Slippery paints upon which termites and other insects are unable to maintain their grip may help prevent insect damage in buildings, research in the Netherlands has found.
In a study performed for her PhD, Wageningen University student. Aurélie Féat examined various bio-coatings which can be applied to buildings and which make the surface slippery and cause small insects to slide off.
The coatings were tested on ants.
According to Jasper van der Gucht, a professor of Physical Chemistry and Soft Matter who worked with Feat on her research, previous research had revealed that insects are able to walk up walls by either by excreting a fluid that works like glue and enables them to stick to the surface or by using their claws to cling on.
In her studies, Feat experimented with different paints which would cause the surface to become slippery and prevent this from happening.

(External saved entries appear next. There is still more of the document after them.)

(** ** The customer entity *)

(** X23. [Customer.get_customer] never returns a customer: it builds the
    model without [preferred_store], a field that has no default, so the
    construction fails with the validation error for that field, whatever
    the customer id and the account number are. *)
Theorem get_customer_is_never_valid current_customer_id account_number :
  Entities.get_customer current_customer_id account_number
  = inl (Entities.field_required "preferred_store").
Proof. reflexivity. Qed.
(** ** Disks in the first loop of [retrieve_cart_information] *)

Lemma for_each_app {L A} (l1 l2 : list A) (body : A → M L unit) m :
  for_each (l1 ++ l2) body m = (for_each l1 body ;; for_each l2 body) m.
Proof.
  revert m. induction l1 as [|x l1 IH]; intros m; [reflexivity|].
  cbn [app for_each]. unfold mbind, M_bind in *.
  destruct (body x m) as [[[]| |] m']; [apply IH|reflexivity..].
Qed.

Section DiskOwner.
Context (w : World) (customer_id project zone : string).
Context (Hproject : configs w "GOOGLE_CLOUD_PROJECT" = Some project).

(** An iteration of the first loop over a page without resources of the
    customer: the next iteration requests the disk listing. *)
Lemma instances_while_step fuel (m : machine CartLocals) req response :
  request (locals m) = Some req →
  compute_execute w (trace m) req = inr response →
  Forall (λ r, customer_label r ≠ Some customer_id)
         (default [] (resp_items response)) →
  ∃ next,
    instances_while w (S fuel) customer_id zone m
    = instances_while w fuel customer_id zone
        (Machine (trace m ++ [CatalogCall req (inr response)])
           (set_request (Some (list_request disks project zone))
              (set_request next (locals m)))).
Proof.
  intros Hreq Hexec Hpage.
  cbn [instances_while]. unfold mbind at 1, M_bind at 1, get_locals.
  rewrite Hreq.
  assert (execute w req m
          = (Return response,
             Machine (trace m ++ [CatalogCall req (inr response)]) (locals m)))
    as Hexecute.
  { unfold execute, mbind, M_bind, oracle, emit. cbn. now rewrite Hexec. }
  rewrite (bind_return _ _ _ _ _ Hexecute).
  destruct (instance_loop_passes w customer_id response _ Hpage
              (Machine (trace m ++ [CatalogCall req (inr response)]) (locals m)))
    as (next & Hloop).
  { left. cbn. rewrite Hreq. eauto. }
  rewrite (bind_return _ _ _ _ _ Hloop).
  unfold getattr_configs. rewrite Hproject.
  unfold mbind at 1, M_bind at 1. cbn [mret M_ret].
  unfold mbind at 1, M_bind at 1, modify_locals. cbn [trace locals].
  exists next. reflexivity.
Qed.

(** An iteration of the first loop over a page with a resource of the
    customer that has no ['machineType']. *)
Lemma instances_while_raises fuel (m : machine CartLocals) req response
    before disk after :
  request (locals m) = Some req →
  compute_execute w (trace m) req = inr response →
  resp_items response = Some (before ++ disk :: after) →
  Forall (λ r, customer_label r ≠ Some customer_id) before →
  customer_label disk = Some customer_id →
  res_machineType disk = None →
  ∃ next,
    instances_while w (S fuel) customer_id zone m
    = (Raise (Py.KeyError "machineType"),
       Machine (trace m ++ [CatalogCall req (inr response)])
               (set_request next (locals m))).
Proof.
  intros Hreq Hexec Hitems Hbefore Hlabel Htype.
  cbn [instances_while]. unfold mbind at 1, M_bind at 1, get_locals.
  rewrite Hreq.
  assert (execute w req m
          = (Return response,
             Machine (trace m ++ [CatalogCall req (inr response)]) (locals m)))
    as Hexecute.
  { unfold execute, mbind, M_bind, oracle, emit. cbn. now rewrite Hexec. }
  rewrite (bind_return _ _ _ _ _ Hexecute).
  rewrite Hitems.
  change (default [] (Some (before ++ disk :: after)))
    with (before ++ disk :: after).
  destruct (instance_loop_passes w customer_id response _ Hbefore
              (Machine (trace m ++ [CatalogCall req (inr response)]) (locals m)))
    as (next & Hloop).
  { left. cbn. rewrite Hreq. eauto. }
  exists next.
  unfold mbind at 1, M_bind at 1. rewrite for_each_app.
  rewrite (bind_return _ _ _ _ _ Hloop).
  cbn [for_each]. unfold instance_body.
  rewrite bool_decide_true by exact Hlabel. rewrite Htype.
  reflexivity.
Qed.
End DiskOwner.

(** X24. A disk of the customer is handled by the loop that is written for
    instances.  When the catalog lists no instance of the customer and the
    disk listing has a disk of the customer (which has no ['machineType']),
    [retrieve_cart_information] raises [KeyError('machineType')] in its
    second iteration: the billing service has not been called and the cart
    is still empty. *)
Theorem disk_of_the_customer_raises_key_error w customer_id project l :
  configs w "GOOGLE_CLOUD_PROJECT" = Some project →
  (∀ tr req, req_collection req = instances →
     ∃ response, compute_execute w tr req = inr response ∧
       Forall (λ r, customer_label r ≠ Some customer_id)
              (default [] (resp_items response))) →
  (∀ tr req, req_collection req = disks →
     ∃ response before disk after,
       compute_execute w tr req = inr response ∧
       resp_items response = Some (before ++ disk :: after) ∧
       Forall (λ r, customer_label r ≠ Some customer_id) before ∧
       customer_label disk = Some customer_id ∧
       res_machineType disk = None) →
  ∀ fuel, ∃ m,
    run (retrieve_cart_information w (S (S fuel)) customer_id) l
    = (Raise (Py.KeyError "machineType"), m) ∧
    req_collection <$> catalog_calls (trace m) = [instances; disks] ∧
    billing_calls (trace m) = [] ∧ cart_items (locals m) = [].
Proof.
  intros Hproject Hinstances Hdisks fuel.
  unfold run, retrieve_cart_information, try_except, logger,
    ToolContext_get_input, getattr_configs, modify_locals,
    mbind, M_bind, oracle, emit.
  cbn -[instances_while disks_while]. rewrite Hproject.
  cbn -[instances_while disks_while].
  match goal with
  | |- context [instances_while w _ customer_id ?zone ?m0] =>
      destruct (Hinstances (trace m0) (list_request instances project zone) eq_refl)
        as (response & Hexec & Hpage);
      destruct (instances_while_step w customer_id project zone Hproject
                  (S fuel) m0 _ response eq_refl Hexec Hpage) as (next & ->);
      match goal with
      | |- context [instances_while w _ customer_id zone ?m1] =>
          destruct (Hdisks (trace m1) (list_request disks project zone) eq_refl)
            as (response' & before & disk & after & Hexec' & Hitems & Hbefore
                & Hlabel & Htype);
          destruct (instances_while_raises w customer_id zone fuel m1 _ response'
                      before disk after eq_refl Hexec' Hitems Hbefore Hlabel Htype)
            as (next' & ->)
      end
  end.
  eexists. split; [reflexivity|]. cbn [trace locals].
  rewrite !catalog_calls_app, !billing_calls_app. cbn. auto.
Qed.

Lemma disk_of_the_customer_raises_key_error_witness :
  ∃ m,
    run (retrieve_cart_information disk_owner_world 5 "123") no_locals
    = (Raise (Py.KeyError "machineType"), m) ∧
    req_collection <$> catalog_calls (trace m) = [instances; disks] ∧
    billing_calls (trace m) = [] ∧ cart_items (locals m) = [].
Proof.
  apply (disk_of_the_customer_raises_key_error disk_owner_world "123" "my_project"
           no_locals eq_refl).
  - intros tr [[] ? ? ?] Hc; try discriminate Hc.
    eexists. split; [reflexivity|]. repeat constructor; vm_compute; congruence.
  - intros tr [[] ? ? ?] Hc; try discriminate Hc.
    exists (page [disk_of "456" "disk-7" "pd-ssd" "50";
                  disk_of "123" "disk-1" "pd-ssd" "100"] None),
      [disk_of "456" "disk-7" "pd-ssd" "50"],
      (disk_of "123" "disk-1" "pd-ssd" "100"), [].
    split; [reflexivity|]. split; [reflexivity|].
    split; [repeat constructor; vm_compute; congruence|].
    split; reflexivity.
Defined.
(** ** The cart under construction *)

(** X25. Wherever a run of [retrieve_cart_information] stops, with an
    exception or still looping, the subtotal accumulated so far is the sum
    of the monthly costs of the lines accumulated so far, added in binary64
    from 0.0 in the order of the lines. *)
Theorem accumulated_subtotal_is_the_sum w fuel customer_id l :
  let m := (run (retrieve_cart_information w fuel customer_id) l).2 in
  cart_subtotal (locals m) = sum_monthly_cost (cart_items (locals m)).
Proof.
  pose proof (retrieve_cart_information_inv w customer_id fuel (Machine [] l) I) as H.
  unfold run. cbn zeta.
  destruct (retrieve_cart_information w fuel customer_id (Machine [] l))
    as [[summary| |] m]; cbn [snd]; apply H.
Qed.

(** X26. Wherever a run of [retrieve_cart_information] stops, every line
    accumulated so far has quantity 1 and was made from a resource that the
    catalog listed in this run and whose 'customer_id' label is the
    requested customer: from its machine type and name, or from its disk
    type. *)
Theorem accumulated_lines_belong_to_the_customer w fuel customer_id l :
  let m := (run (retrieve_cart_information w fuel customer_id) l).2 in
  Forall (λ item, quantity item = 1 ∧
                  ∃ r, r ∈ listed (trace m) ∧ made_from customer_id r item)
         (cart_items (locals m)).
Proof.
  pose proof (retrieve_cart_information_inv w customer_id fuel (Machine [] l) I) as H.
  unfold run. cbn zeta.
  assert (cart_inv customer_id
            (retrieve_cart_information w fuel customer_id (Machine [] l)).2) as Hinv.
  { destruct (retrieve_cart_information w fuel customer_id (Machine [] l))
      as [[summary| |] m]; cbn [snd]; apply H. }
  destruct Hinv as [_ Hquantity Horigin].
  apply Forall_and. split; assumption.
Qed.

The most effective solution was a badly mixed paint.
Paint, van der Guacht explained, is a complex mixture of pigments, polymers and binders.
When mixed badly, pigment particles stick out from the surface, become stuck on the ant’s feet and cause the gluey fluid on their feet to stop working.
Another solution involved large particles, which caused the surface to become raw and led to the formation of pores which absorb the ant’s sticky fluid.
The research was supported by paint manufacturer Akzo Nobel, which is looking at alternatives to toxic insecticides to combat building damage which is caused by insects.
Whilst acknowledging that commercial application of potential products remains a distant prospect, Feat says benefits could be substantial.
As things stand, she says damage to buildings from termites and other insects amounts to between $US2 billion and $US40 billion per year.